- PROVIDED MATERIAL -
(** ** new *)

Lemma aspace_new_run (w : world F) A :
  mem_ok pm (w_mem w) -> fa_allocated (w_frames w) A ->
  exists r w', aspace_new pm w = Done (r, w') /\ keeps pm A w w'
  /\ match r with
     | Ok a => aspace_ok pm a A w' /\ (forall va, unmapped_at pm s a w' va)
     | Err _ => out_of_frames w' /\ fa_allocated (w_frames w') A
     end.
Proof.
  intros Hm Hal. destruct (allocate_zeroed_table pm Hpo w A Hm Hal) as ([p | []] & w' & Ea & Hh & Hr);
    unfold aspace_new, table_allocate.
  - destruct Hr as (HA & Hfp & Hm' & Hz & Hsame). destruct (HA A Hal) as [Hp Hal'].
    exists (Ok (MkAddressSpace (MkTable p 0))), w'. split.
    { erewrite try_bind_Ok; [reflexivity |]. by erewrite try_bind_Ok by exact Ea. }
    destruct LEVELS as [| l ls] eqn:HL; [by destruct levels_nonempty |].
    assert (Hd0 : drop 0 LEVELS = l :: ls) by by rewrite HL.
    pose proof (levels_wf_drop 0) as Hwf. rewrite Hd0 in Hwf.
    destruct (vacant_table pm fa_memory l ls (w_mem w') p Hfp Hwf) as [Hown Hobs].
    { intros i Hi. destruct (index_in_frame 0 l ls i Hd0 Hi). unfold ent. rewrite Hz by done.
      split; [unfold is_usize; simpl; lia | apply vacant_is_vacant]. }
    split; [split_and!; [done | |] | split].
    + intros f j Hf Hj Hjg. apply Hsame. intros j' ?? Heq. pose proof (fa_allocated_frame _ _ f Hal Hf).
      apply frame_words_disjoint in Heq; [| done..]. destruct Heq. by subst.
    + intros a Ha. apply Hsame. intros j Hj Hjg ->. destruct (frame_word p j Hfp Hj Hjg) as [Hw _]. by apply (Ha _ Hw).
    + split; [done |]. rewrite HL. cbn [root_page_table t_base]. split; [done |]. exists {[p]}.
      split; [done |]. split; [sets | done].
    + intros va. unfold unmapped_at, status_at, root_offset. rewrite HL. apply Hobs.
      apply Z.mod_pos_bound. by apply span_pos.
  - destruct Hr as (Hmem & HA & Hex). exists (Err MkAllocError), w'. split.
    { erewrite try_bind_Err; [reflexivity |]. by erewrite try_bind_Err by exact Ea. }
    split; [| by auto]. split_and!; [done | by rewrite Hmem | intros; by rewrite Hmem].
Qed.

End operations.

- TASK TO COMPLETE -
Print the lines above, unchanged, from the start of the records to the line with "erewrite try_bind_Ok; [reflexivity", including that final line.

- SOLUTION BELOW -
(** ** new *)

Lemma aspace_new_run (w : world F) A :
  mem_ok pm (w_mem w) -> fa_allocated (w_frames w) A ->
  exists r w', aspace_new pm w = Done (r, w') /\ keeps pm A w w'
  /\ match r with
     | Ok a => aspace_ok pm a A w' /\ (forall va, unmapped_at pm s a w' va)
     | Err _ => out_of_frames w' /\ fa_allocated (w_frames w') A
     end.
Proof.
  intros Hm Hal. destruct (allocate_zeroed_table pm Hpo w A Hm Hal) as ([p | []] & w' & Ea & Hh & Hr);
    unfold aspace_new, table_allocate.
  - destruct Hr as (HA & Hfp & Hm' & Hz & Hsame). destruct (HA A Hal) as [Hp Hal'].
    exists (Ok (MkAddressSpace (MkTable p 0))), w'. split.
    { erewrite try_bind_Ok; [reflexivity |]. by erewrite try_bind_Ok by exact Ea. }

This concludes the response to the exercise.